The tension between the artist and those with whom he communicates extends from casual encounters with hunters, hikers and park rangers to the established art world. Some people see issues of safety, liability or preserving nature, while others cheer a poke in the eye of rule binders and authority figures of all stripes. Several works hide in plain sight in village squares, art galleries or garden settings, waiting to be noticed by observant eyes, including a 40-foot tall erect penis with stone seed spewing out, commemorating humanity’s bittersweet experience of loss. How does that play out in a largely conservative community?
“Kenny’s not having an [art] opening!” chortles the Captain. “It opens its own self,” in the interplay between object and viewer. “All of us are vulnerable to our life experience,” he continues. “You’ve got to go beyond your insecurities and take risks,” which include everything from the artist’s dramatic, sometimes life-threatening installations to observers’ interactions with art that might galvanize their thinking about individuality, connectedness, or the intimate spaces between the sacred and the profane. Skippy reflects, “It is the work of Alchemy — and of all of the ‘arts’ — to raise and redeem the Spirit which has fallen into Matter,” even if that spirit then chooses to undergo kenosis, or a descent into the mortal frailty of the human world.
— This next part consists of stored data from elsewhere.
(** ** Receiving *)

(** The message that carries a part in an envelope. *)
Definition part_msg (mid n : Z) (e : envelope) (p : Z * list Z) : deliver_msg :=
  {| m_smsc := e_smsc e; m_flags := relay_flags e (part_submitted mid n p); m_number := e_number e; m_toa := e_toa e; m_pid := e_pid e;
     m_dcs := 0; m_time := e_time e; m_udh := Some [(0x00, [mid; n; p.1])]; m_text := encode_text p.2 |}.

Lemma part_msg_octets mid n e p : deliver_octets (part_msg mid n e p) = relay e (part_submitted mid n p).
Proof. done. Qed.

Lemma relay_flags_header e mid n p : byte (e_flags e) ->
  byte (relay_flags e (part_submitted mid n p)) /\
  ctrue (udhi (header_of_byte (relay_flags e (part_submitted mid n p)))) = true.
Proof.
  intros He. unfold relay_flags. cbn [su_flags part_submitted].
  enough (bool_decide (byte (Z.lor (Z.land (e_flags e) 0xBF) (Z.land (submit_flags status_report true) 0x40)) /\
    ctrue (udhi (header_of_byte (Z.lor (Z.land (e_flags e) 0xBF) (Z.land (submit_flags status_report true) 0x40)))) = true) = true)
    by (by eapply bool_decide_eq_true).
  revert He. generalize (e_flags e). apply byte_check. by destruct status_report; vm_compute.
Qed.

Definition no_escape (mid n seq : Z) : Prop := Forall (fun s => s <> STR_7BIT_ESCAPE_CODE) (fill (part_header mid n seq)).

Lemma part_msg_ok mid n e seq p :
  envelope_ok e -> byte mid -> byte n -> byte seq -> bytes p -> zlen (encode_text p) <= 153 -> no_escape mid n seq ->
  deliver_ok (part_msg mid n e (seq, p)).
Proof.
  intros (Hs & Hsl & Hf & (Hds & Hdl & Hto) & Hpid & Htm) Hmid Hn Hseq Hp Hlen Hne.
  destruct (relay_flags_header e mid n (seq, p) Hf) as [Hfl Hud]. pose proof (part_units_length mid n seq p Hlen) as Hul.
  split; [done|]. split; [done|]. split; [done|]. split; [done|]. split; [by_compute|]. split; [done|].
  assert (Hie : Forall ie_ok [(0x00, [mid; n; seq])]).
  { apply Forall_cons. split; [|apply Forall_nil_2]. split; [by_compute|]. split; [by_compute|].
    repeat (apply Forall_cons; split; [done|]). apply Forall_nil_2. }
  split; [by split|]. split.
  - split; [by apply encode_text_septets|]. split; [exact Hul|]. split; [cbn; lia|exact Hne].
  - rewrite part_msg_octets. unfold relay, address_octets. cbn [su_udl su_ud part_submitted fst snd].
    rewrite !length_app. cbn [length scts_octets]. pose proof (semi_octets_length (e_number e)) as Hso.
    pose proof (length_pack (part_units mid n seq p)) as Hlp. pose proof (packed_len_bounds (zlen (part_units mid n seq p))) as Hpl.
    assert ((zlen (e_number e) + 1) / 2 < 11) by (apply Z.div_lt_upper_bound; lia).
    rewrite ?length_app. cbn [length]. lia.
Qed.

(** The part a header tells of. *)
Definition part_of (mid n seq : Z) : sms_udh_concat :=
  {| concat_present := true; ref_number := mid; total_msgs := n; seq_number := seq |}.

Lemma receive_part mid n seq p e g data :
  envelope_ok e -> byte mid -> byte n -> 1 <= seq <= n -> bytes p -> Forall (fun c => representable c = true) p ->
  zlen (encode_text p) <= 153 -> no_escape mid n seq ->
  length (sms_payload_tmp g) = 160%nat -> length (sms_payload data) = 161%nat ->
  exists g' d,
    sms_deliver_pdu_parse true g (hex_string (relay e (part_submitted mid n (seq, p)))) data = Ok (g', d, None) /\
    text_of d = p /\ concatenated (sms_header d) = part_of mid n seq.
Proof.
  intros He Hmid Hn Hseq Hb Hrep Hlen Hne Htmp Hdata.
  assert (Hsb : byte seq) by (unfold byte in *; lia).
  pose proof (part_msg_ok mid n e seq p He Hmid Hn Hsb Hb Hlen Hne) as Hok.
  destruct (deliver_parse_spec _ g data Hok Htmp Hdata) as (g' & a & Hrun & _). rewrite part_msg_octets in Hrun.
  eexists g', _. split; [exact Hrun|]. cbn [sms_header concatenated]. 
  assert (Htext : msg_text (part_msg mid n e (seq, p)) = p) by (by apply decode_encode_text). split.
  - unfold text_of. cbn [payload_len sms_payload]. rewrite Htext, Nat2Z.id. apply take_app_length.
  - unfold udh_concat_of, part_of. cbn [m_udh part_msg fst default from_option id foldl ie_concat].
    destruct (Z.leb_spec 1 n), (Z.leb_spec 1 seq), (Z.leb_spec seq n); (lia || done).
Qed.

(** Receiving all parts. *)
Lemma receive_parts mid n l es g data :
  Forall envelope_ok es -> length es = length l -> byte mid -> byte n ->
  Forall (fun e => 1 <= e.1 <= n /\ bytes e.2 /\ Forall (fun c => representable c = true) e.2 /\
                   zlen (encode_text e.2) <= 153 /\ no_escape mid n e.1) l ->
  length (sms_payload_tmp g) = 160%nat -> length (sms_payload data) = 161%nat ->
  exists received : list sms_data,
    Forall2 (fun o d => exists g', sms_deliver_pdu_parse true g (hex_string o) data = Ok (g', d, None))
      (zip_with relay es (part_submitted mid n <$> l)) received /\
    concat (text_of <$> received) = concat l.*2 /\
    (concatenated ∘ sms_header) <$> received = part_of mid n <$> l.*1.
Proof.
  intros Hes Hlen Hmid Hn Hl Htmp Hdata. revert l Hlen Hl. induction Hes as [|e es He _ IH]; intros [|[seq p] l] Hlen Hl; try done.
  { by exists []. }
  apply Forall_cons in Hl as [(Hseq & Hp & Hrp & Hpl & Hne) Hl']. cbn [fst snd] in *.
  destruct (receive_part mid n seq p e g data) as (g' & d & Hrun & Htext & Hc); [done..|].
  destruct (IH l) as (ds & Hds & Hcat & Hconc); [by injection Hlen|done|].
  exists (d :: ds). split; [constructor; [by exists g'|done]|]. split.
  - cbn [fmap list_fmap concat]. by rewrite Htext, Hcat.
  - cbn [fmap list_fmap compose] in *. by rewrite Hc, Hconc.
Qed.

(** Printable characters, which the alphabet of the messages has. *)
Definition printable (c : Z) : Prop := (0x20 <= c <= 0x7E \/ c = 10 \/ c = 13) /\ c <> 0x60.

Lemma printable_text t : Forall printable t -> bytes t /\ nonzero t /\ Forall (fun c => representable c = true) t.
Proof.
  intros Ht. split; [|split]; (eapply Forall_impl; [exact Ht|]); intros c [Hc Hq].
  - split; change (2 ^ 8) with 256; lia.
  - lia.
  - by apply printable_representable.
Qed.

(** The headers of a text of two to eight parts have no escape. *)
Lemma few_parts_no_escape mid n seq : byte mid -> 1 <= seq <= n -> 2 <= n <= 8 -> no_escape mid n seq.
Proof.
  intros Hmid Hseq Hn. unfold no_escape.
  enough (forallb (fun n => forallb (fun seq => bool_decide (Forall (fun s => s <> STR_7BIT_ESCAPE_CODE) (fill (part_header mid n seq))))
    (seqZ 1 8)) (seqZ 2 7) = true) as H.
  { apply (range_check _ 2 7) with (c := n) in H; [|lia]. apply (range_check _ 1 8) with (c := seq) in H; [|lia].
    by eapply bool_decide_eq_true. }
  revert mid Hmid. apply byte_check. by vm_compute.
Qed.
For Trismegistus, now visible in Glen Arbor, the icon has moved from wild wooded site to tame town setting. It has perhaps become a Skeuomorph, a “material metaphor,” according to communications theorist Marshall McLuhan (and paraphrased by Skippy), “lifted from its primary function and exalted to the merely Decorative.” Yet Hermes, shapeshifter and patron of liars and other tale-tellers, may have the last laugh, provoking a new chapter in the ongoing story of Kenny LaRoche.
The Captain offers this food for thought: “You can always justify your means and ends by the heroes you select.” Like Hermes, or the Buddhist monkey king Sun Wukung, or other trickster gods, the juicy gift they offer hides a dark prima materia that humanity craves, and which rocks us back on our heels in an endless spin cycle.
He concludes, “We all fight with the urge to control; ‘Here’s the Story, folks.’ The most exciting pieces Kenny has done are ones he’s given to the community and just walked away. He’s grateful to the GAAA for bringing in the piece, if it creates new dialogue. Come and experience it, and go tell your own story.”